DEFINITIONS OF PROMO ASSEMBLY LINE FUNCTIONS

The following definitions correctly describe the functions at each step of the promo assembly line.

IDEA: A concept or notion of something to be done; a plan of action; intention.

DUMMY: A scrap paper expression of the idea. Includes in the same package the written materials or words (called copy), all surveys used, captions, photos and art work.

DESIGN: The artful format that will interest and lead the viewer to involvement in and finally desire to act (to attain, to meet a challenge, to acquire, to achieve, etc.).

ROUGH LAYOUT: The precisely measured pages, spaces, type, croppings, laid out with great mechanical accuracy so that typesetting can begin and separation negatives or blocks that will fit can be made.

TYPESETTING: The act, art or process of setting type for printing.

SHOOTING BOARD LA YOUT: (Includes assembly, paste-up, preparation.) The exact, final arrangement and execution of each page, its type, art and pictures and page arrangement in signatures, ready for the process camera (or in letter press, the press).

CAMERA WORK: Where plates are made and photos or art plates are made. This has a branch line, in color, which comes just before it, of making color separation negatives.

PLATEMAKING: The process of making a thin, flat piece of metal or plastic called a plate, upon which a picture or a page of type is engraved.

PRESS WORK: This is the actual printing.

FINISHING: That which completes or gives a finished appearance to any kind of work. It includes the cutting, collation, folding and binding, stapling or stitching of the printed sheets, to make a finished product.

CUTTING: The trimming or separating of the printed sheets to the specified size.

COLLATION: This is assembly of the printed sheets.

FOLDING: This is doubling or bending the sheets over to the specified form and size, if they are designed to be folded, or if they are to be folded for mailing. It is done by machine or by hand.

STAPLING OR STITCHING: This fastens the sheets together.

BINDING: This fastens the sheets together into a cover (if one is to be used).

PACKAGING: This envelopes or boxes the material.

SHIPPING: This gets the product off to destination.

While many substeps may occur, these are the main steps. Each has its own tech.

If the above steps of dummy, design and rough layout are confused with one another or are tried out of sequence, the final product cannot occur, and if by some bungling does happen, it will be an overt product.

Printers and graphic arts texts hint at a mysterious upper world called “commercial advertising firms.” This is as close as they get to mentioning DESIGN as noted above.

Graphic arts texts confuse “dummy” and “rough layout.” As a result, the industry is in a spin most of the time, as you may have noticed.

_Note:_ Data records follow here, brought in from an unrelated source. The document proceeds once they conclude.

(* ===== verification/RopeHeap.v ===== *)
(** * util/rope: the order of the priorities

    The nodes of a rope carry random priorities, and the rotations of insert are those of a
    treap: a node is not above one of higher priority.  An insertion that allocates at
    most one node keeps this order, and then the shape of the tree is determined by the
    priorities of its nodes from left to right, whatever the history of the rope.  An
    insertion that allocates more, and merge, may break it: a rotation hands the inner
    subtree of the child to the node and does not look at its priority again
    ([rope_heap_order_lost]). *)

From S2P Require Import Prelude Random Rope.

(** ** The order *)

Definition root_le (b : Z) (p : rep) : Prop :=
  match p with Null => True | Node _ _ _ _ prio _ => prio ≤ b end.

Fixpoint heap (p : rep) : Prop :=
  match p with
  | Null => True
  | Node l r _ _ prio _ => heap l ∧ heap r ∧ root_le prio l ∧ root_le prio r
  end.

(** The children of the root have at most this priority. *)
Definition kids_le (b : Z) (p : rep) : Prop :=
  match p with Null => True | Node l r _ _ _ _ => root_le b l ∧ root_le b r end.

(** The tree and its priorities, without the text *)
Inductive shape : Type := Leaf | Fork (l : shape) (prio : Z) (r : shape).
(* ===== verification/HashFilter.v ===== *)
(** * util/hash-filter: a cuckoo filter with 32 bit fingerprints

    A bucket is a list of four entries, zero when empty; an index outside the
    array is a [Crash].  The vector instructions of find_two are modelled lane
    by lane, one definition per instruction set. *)

From S2P Require Import Prelude Random.

Abbreviation Bucket := (list Z).

Record HashFilter32 (G : Type) : Type := {
  buckets_ : list Bucket;
  num_buckets_mask_ : Z;
  size_ : Z;
  gen_ : G;
}.
Arguments buckets_ {G}.
Arguments num_buckets_mask_ {G}.
Arguments size_ {G}.
Arguments gen_ {G}.

Definition empty_bucket : Bucket := [0; 0; 0; 0].

(** HashFilter32::add; [None] when the bucket is full *)
Fixpoint add (fp32 : Z) (bucket : Bucket) : option Bucket :=
  match bucket with
  | [] => None
  | entry :: bucket =>
      if entry =? 0 then Some (fp32 :: bucket)
      else bucket ← add fp32 bucket; Some (entry :: bucket)
  end.

(** HashFilter32::find_two without vector instructions *)
Definition find_two (b0 b1 : Bucket) (fp32 : Z) : bool :=
  existsb (Z.eqb fp32) b0 || existsb (Z.eqb fp32) b1.

(** The lanes of _mm_cmpeq_epi32, _mm256_cmpeq_epi32 and vceqq_u32 *)
Definition cmpeq_epi32 (a b : list Z) : list Z :=
  zip_with (λ x y, if x =? y then 2 ^ 32 - 1 else 0) a b.

(** _mm_testz_si128(c, c), _mm256_testz_si256(c, c) *)
Definition testz (c : list Z) : bool := forallb (λ x, Z.land x x =? 0) c.

(** _mm_movemask_epi8: the sign bit of each byte, lane by lane *)
Fixpoint movemask_epi8 (d : list Z) : Z :=
  match d with
  | [] => 0
  | x :: d =>
      Z.lor (Z.b2z (Z.testbit x 7)) (Z.lor (Z.b2z (Z.testbit x 15) ≪ 1)
        (Z.lor (Z.b2z (Z.testbit x 23) ≪ 2)
           (Z.lor (Z.b2z (Z.testbit x 31) ≪ 3) (movemask_epi8 d ≪ 4))))
  end.

(** vaddvq_u32: the sum of the lanes, in 32 bits *)
Definition vaddvq_u32 (d : list Z) : Z := foldr (λ x acc, u32 (x + acc)) 0 d.

Definition find_two_avx2 (b0 b1 : Bucket) (fp32 : Z) : bool :=
  let a := b1 ++ b0 in
  let b := replicate 8 fp32 in
  let c := cmpeq_epi32 a b in
  negb (testz c).

Definition or_si128 (c0 c1 : list Z) : list Z := zip_with Z.lor c0 c1.

Definition find_two_sse41 (b0 b1 : Bucket) (fp32 : Z) : bool :=
  let b := replicate 4 fp32 in
  let d := or_si128 (cmpeq_epi32 b0 b) (cmpeq_epi32 b1 b) in
  negb (testz d).

Definition find_two_sse2 (b0 b1 : Bucket) (fp32 : Z) : bool :=
  let b := replicate 4 fp32 in
  let d := or_si128 (cmpeq_epi32 b0 b) (cmpeq_epi32 b1 b) in
  negb (movemask_epi8 d =? 0).

Definition find_two_neon (b0 b1 : Bucket) (fp32 : Z) : bool :=
  let b := replicate 4 fp32 in
  negb (vaddvq_u32 (or_si128 (cmpeq_epi32 b0 b) (cmpeq_epi32 b1 b)) =? 0).

(** The stored fingerprint and the first bucket, as insert and test compute them *)
Definition fp32_of (fingerprint : Z) : Z :=
  let fp32 := u32 fingerprint in
  if fp32 =? 0 then u32 (Z.lor (fingerprint ≫ 32) 1) else fp32.

Definition index_of (mask fingerprint : Z) : Z := u32 (Z.land (fingerprint ≫ 32) mask).

Definition alternate (mask fp32 index : Z) : Z := Z.lxor index (Z.land fp32 mask).

Section filter.
Context {G : Type} `{!BitGen G}.
Implicit Types f : HashFilter32 G.

Definition set_buckets (bs : list Bucket) f : HashFilter32 G :=
  {| buckets_ := bs; num_buckets_mask_ := num_buckets_mask_ f; size_ := size_ f;
     gen_ := gen_ f |}.

(** HashFilter32::clear *)
Definition clear f : HashFilter32 G :=
  {| buckets_ := replicate (Z.to_nat (u32 (num_buckets_mask_ f + 1))) empty_bucket;
     num_buckets_mask_ := num_buckets_mask_ f; size_ := 0; gen_ := gen_ f |}.

(** HashFilter32::HashFilter32 *)
Definition make (num_buckets : Z) (g : G) : result (HashFilter32 G) :=
  let mask := u32 (num_buckets - 1) in
  if Z.land (u32 (mask + 1)) mask =? 0 then
    Ok (clear {| buckets_ := replicate (Z.to_nat num_buckets) empty_bucket;
                 num_buckets_mask_ := mask; size_ := 0; gen_ := g |})
  else Crash.

Definition bucket_at (index : Z) f : result Bucket :=
  match buckets_ f !! Z.to_nat index with
  | Some b => Ok b
  | None => Crash
  end.
(* ===== verification/HashFilterSize.v ===== *)
(** * util/hash-filter: the number of entries

    size() counts the inserts that returned true, and these are the entries in use: a kick
    swaps a stored fingerprint for another, and the last one that is left in hand when the
    kicks give up is dropped without a place of its own. *)

From S2P Require Import Prelude Random HashFilter.

(** The entries in use of a bucket and of all buckets *)
Definition in_use (b : Bucket) : nat := length (filter (λ e, e ≠ 0) b).

Definition occupied (bs : list Bucket) : nat := sum_list_with in_use bs.

Definition full (b : Bucket) : Prop := Forall (λ e, e ≠ 0) b.

Lemma in_use_bound b : (in_use b ≤ length b)%nat.
Proof. apply length_filter. Qed.

Lemma add_in_use fp b b' : fp ≠ 0 → add fp b = Some b' → in_use b' = S (in_use b).
Proof.
  intros Hfp. revert b'. induction b as [|e b IH]; intros b' H; simpl in *; [done|]. unfold in_use in *.
  destruct (Z.eqb_spec e 0) as [->|He].
  - injection H as <-. by rewrite filter_cons_True, filter_cons_False by (done || by intros []).
  - apply bind_Some in H as (b1 & Hb1 & [= <-]). rewrite !filter_cons_True by done. simpl. f_equal. by apply IH.
Qed.

Lemma add_full fp b : add fp b = None → full b.
Proof.
  induction b as [|e b IH]; intros H; simpl in *; [constructor|]. destruct (Z.eqb_spec e 0); [done|].
  apply bind_None in H as [H|(? & _ & H)]; [|done]. constructor; [done|by apply IH].
Qed.

Lemma full_in_use b : full b → in_use b = length b.
Proof. induction 1 as [|e b He _ IH]; [done|]. unfold in_use in *. rewrite filter_cons_True by done. simpl. by f_equal. Qed.

Lemma swap_full b s e fp : full b → b !! s = Some e → fp ≠ 0 → full (<[s := fp]> b) ∧ e ≠ 0.
Proof. intros Hb He Hfp. split; [by apply Forall_insert|]. by eapply Forall_lookup_1 in Hb. Qed.

Lemma occupied_insert bs i b b' :
  bs !! i = Some b → (occupied (<[i := b']> bs) + in_use b = occupied bs + in_use b')%nat.
Proof.
  unfold occupied. revert i. induction bs as [|x bs IH]; intros [|i] H; simplify_eq/=; [lia|].
  apply IH in H. lia.
Qed.

Lemma occupied_bound bs : Forall (λ b, length b = 4%nat) bs → (occupied bs ≤ 4 * length bs)%nat.
Proof.
  unfold occupied. induction 1 as [|b bs Hb _ IH]; [done|]. simpl. pose proof (in_use_bound b). lia.
Qed.

Section size.
Context {G : Type} `{!BitGen G}.
Implicit Types f : HashFilter32 G.

(** An insertion that stored an entry, or none *)
Definition counted (stored : bool) f f' : Prop :=
  occupied (buckets_ f') = (occupied (buckets_ f) + Nat.b2n stored)%nat ∧
  size_ f' = if stored then u32 (size_ f + 1) else size_ f.

Definition full_at f (i : Z) : Prop := ∀ b, buckets_ f !! Z.to_nat i = Some b → full b.

Lemma counted_trans r f1 f2 f3 : counted false f1 f2 → counted r f2 f3 → counted r f1 f3.
Proof. intros [H1 H2] [H3 H4]. split; [simpl in *; lia|]. by destruct r; simpl in *; rewrite H4, H2. Qed.

Lemma bucket_at_inv f i b : bucket_at i f = Ok b → buckets_ f !! Z.to_nat i = Some b.
Proof. unfold bucket_at. by destruct (buckets_ f !! Z.to_nat i); intros; simplify_eq. Qed.

Lemma add_at_counted fp i f r f' :
  fp ≠ 0 → add_at fp i f = (Ok r, f') → counted r f f' ∧ (r = false → f' = f ∧ full_at f i).
Proof.
  intros Hfp H. unfold add_at in H. st_inv H. apply bucket_at_inv in Ha.
  destruct (add fp a) as [b|] eqn:Hadd; st_inv H.
  - split; [|done]. split; [|done]. simpl. pose proof (occupied_insert _ _ _ b Ha).
    apply add_in_use in Hadd; [|done]. lia.
  - split; [split; [simpl; lia|done]|]. intros _. split; [done|]. intros b Hb. simplify_eq. by eapply add_full.
Qed.

Lemma swap_at_counted fp i slot f e f' :
  fp ≠ 0 → full_at f i → swap_at fp i slot f = (Ok e, f') → counted false f f' ∧ e ≠ 0.
Proof.
  intros Hfp Hf H. unfold swap_at in H. st_inv H. apply bucket_at_inv in Ha. specialize (Hf _ Ha).
  destruct (a !! Z.to_nat slot) as [e'|] eqn:He; [|done]. st_inv H.
  destruct (swap_full _ _ _ fp Hf He Hfp) as [Hf' He']. split; [|done]. split; [|done]. simpl.
  pose proof (occupied_insert _ _ _ (<[Z.to_nat slot := fp]> a) Ha).
  apply full_in_use in Hf, Hf'. rewrite length_insert in Hf'. lia.
Qed.

Lemma kick_counted n seed fp i f r fp' i' f' :
  fp ≠ 0 → full_at f i → kick n seed fp i f = (Ok (r, fp', i'), f') →
  counted r f f' ∧ (r = false → fp' ≠ 0 ∧ full_at f' i').
Proof.
  revert seed fp i f. induction n as [|n IH]; intros seed fp i f Hfp Hf H; cbn [kick] in H; st_inv H.
  { subst. split; [split; [simpl; lia|done]|]. done. }
  apply swap_at_counted in Hm as [Hc He]; [|done..].
  apply add_at_counted in Hm0 as [Hc0 Hr]; [|done]. destruct a0; st_inv H.
  - subst. split; [by eapply counted_trans|done].
  - destruct (Hr eq_refl) as [-> Hf']. apply IH in H as [Hc' Hr']; [|done..].
    split; [by eapply counted_trans|done].
Qed.

Lemma kicks_counted n fp i f r fp' i' f' :
  fp ≠ 0 → full_at f i → kicks n fp i f = (Ok (r, fp', i'), f') → counted r f f'.
Proof.
  revert fp i f. induction n as [|n IH]; intros fp i f Hfp Hf H; cbn [kicks] in H; st_inv H.
  { subst. split; [simpl; lia|done]. }
  unfold next_seed in Hm. destruct (uniform_uint64 (gen_ f)) as [seed g]. injection Hm as <- <-.
  destruct a0 as [[r1 fp1] i1]. apply kick_counted in Hm0 as [Hc Hr]; [|done|exact Hf].
  destruct r1; st_inv H; [by subst|]. destruct (Hr eq_refl) as [Hfp1 Hf1].
  apply IH in H; [|done..]. by eapply counted_trans.
Qed.

Lemma insert_counted x f r f' : insert x f = (Ok r, f') → counted r f f'.
Proof.
  intros H. unfold insert in H. pose proof (fp32_of_nonzero x) as Hfp. st_inv H.
  apply add_at_counted in Hm as [Hc Hr]; [|done]. destruct a; st_inv H; [done|].
  destruct (Hr eq_refl) as [-> _]. apply add_at_counted in Hm as [Hc1 Hr1]; [|done].
  destruct a; st_inv H; [done|]. destruct (Hr1 eq_refl) as [-> Hf]. destruct a as [[r1 fp1] i1]. st_inv H.
  by apply kicks_counted in Hm.
Qed.

(** How many of the inserts returned true *)
Definition successes (rs : list bool) : nat := length (filter (λ r, r = true) rs).

Lemma insert_all_counted fs f rs f' :
  insert_all fs f = (Ok rs, f') →
  occupied (buckets_ f') = (occupied (buckets_ f) + successes rs)%nat ∧
  (size_ f = u32 (Z.of_nat (occupied (buckets_ f))) → size_ f' = u32 (Z.of_nat (occupied (buckets_ f')))).
Proof.
  revert f rs. induction fs as [|x fs IH]; intros f rs H; cbn [insert_all] in H; st_inv H.
  { split; [unfold successes; simpl; lia|done]. }
  apply insert_counted in Hm as [Ho Hs]. apply IH in Hm0 as [Ho' Hs']. unfold successes in *. split.
  - destruct a; [rewrite filter_cons_True by done|rewrite filter_cons_False by done]; simpl in *; lia.
  - intros Hi. apply Hs'. rewrite Ho. destruct a; rewrite Hs, Hi; simpl.
    + unfold uwrap. rewrite Zplus_mod_idemp_l. f_equal. lia.
    + f_equal. lia.
Qed.

Lemma make_empty k (g : G) f : make (2 ^ k) g = Ok f → occupied (buckets_ f) = 0%nat ∧ size_ f = 0.
Proof.
  intros Hmk. unfold make in Hmk. destruct (_ =? 0); simplify_eq. split; [|done]. unfold clear. cbn [buckets_].
  generalize (Z.to_nat (u32 (num_buckets_mask_ {| buckets_ := replicate (Z.to_nat (2 ^ k)) empty_bucket;
    num_buckets_mask_ := u32 (2 ^ k - 1); size_ := 0; gen_ := g |} + 1))).
  intros n. by induction n.
Qed.

Lemma insert_all_size k (g : G) f fs rs f' :
  0 ≤ k < 32 → make (2 ^ k) g = Ok f → insert_all fs f = (Ok rs, f') →
  occupied (buckets_ f') = successes rs ∧ size_ f' = u32 (Z.of_nat (successes rs)) ∧
  Z.of_nat (successes rs) ≤ 4 * 2 ^ k.
Proof.
  intros Hk Hmk Hrun. destruct (make_ok k g Hk) as (f0 & Hmk' & Hwf & Hm & _).
  rewrite Hmk in Hmk'. injection Hmk' as <-.
  destruct (insert_all_ok fs f Hwf) as (rs' & f1 & H1 & [(k' & _ & Hm' & Hl & Hb) Hm''] & _).
  rewrite Hrun in H1. injection H1 as <- <-.
  destruct (make_empty k g f Hmk) as [Ho Hs].
  destruct (insert_all_counted _ _ _ _ Hrun) as [Ho' Hs']. rewrite Ho in Ho', Hs'. simpl in Ho'.
  split_and!; [done|by rewrite <- Ho'; apply Hs'|].
  apply occupied_bound in Hb. rewrite <- Ho'. unfold zlen in Hl. lia.
Qed.

(** C20: Through any sequence of inserts into a filter of 2^k buckets, HashFilter32::size()
    is the number of inserts that returned true, which is the number of entries in use and at
    most four per bucket; kicks move entries and an insert that fails leaves their number as
    it was. *)
Theorem hash_filter_size k (g : G) :
  0 ≤ k < 32 →
  ∃ f, make (2 ^ k) g = Ok f ∧ ∀ fs, ∃ rs f', insert_all fs f = (Ok rs, f') ∧
    occupied (buckets_ f') = successes rs ∧ size_ f' = u32 (Z.of_nat (successes rs)) ∧
    Z.of_nat (successes rs) ≤ 4 * 2 ^ k.
Proof.
  intros Hk. destruct (make_ok k g Hk) as (f & Hmk & Hwf & _). exists f. split; [done|]. intros fs.
  destruct (insert_all_ok fs f Hwf) as (rs & f' & Hrun & _). exists rs, f'. split; [done|].
  by eapply insert_all_size.
Qed.
End size.

(** Nine inserts into the eight entries of two buckets: one fails. *)
Lemma hash_filter_size_witness :
  ∃ f rs f', make 2 example_gen = Ok f ∧ insert_all [1; 2; 3; 4; 5; 6; 7; 8; 9] f = (Ok rs, f') ∧
    size_ f' = 8 ∧ successes rs = 8%nat.
Proof.
  destruct (hash_filter_size 1 example_gen ltac:(lia)) as (f & Hmk & Hall).
  destruct (Hall [1; 2; 3; 4; 5; 6; 7; 8; 9]) as (rs & f' & Hrun & _ & Hs & _).
  exists f, rs, f'. split; [exact Hmk|]. split; [exact Hrun|].
  vm_compute in Hmk. injection Hmk as <-. vm_compute in Hrun. injection Hrun as <- _.
  split; [rewrite Hs|]; reflexivity.
Defined.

The only place the above assembly line backs up is when “rough layout” cannot execute the design due to limitations, inadequate facilities or errors. This requires liaison between these two to iron it all out.

Ignoring or misapplying these flow lines will give you poor promo or, at best, make it hard to get promo out.

The line tangles AT THE TOP THREE POINTS below “idea” unless these are well understood and done exactly in this sequence.

If the DESIGN definition is understood and well used, promo will be effective.

HCOB 30 August 1965, ART and HCOB 29 July 1973, ART, MORE ABOUT are vital if one is going to do promotion. They regulate the first three steps of this line.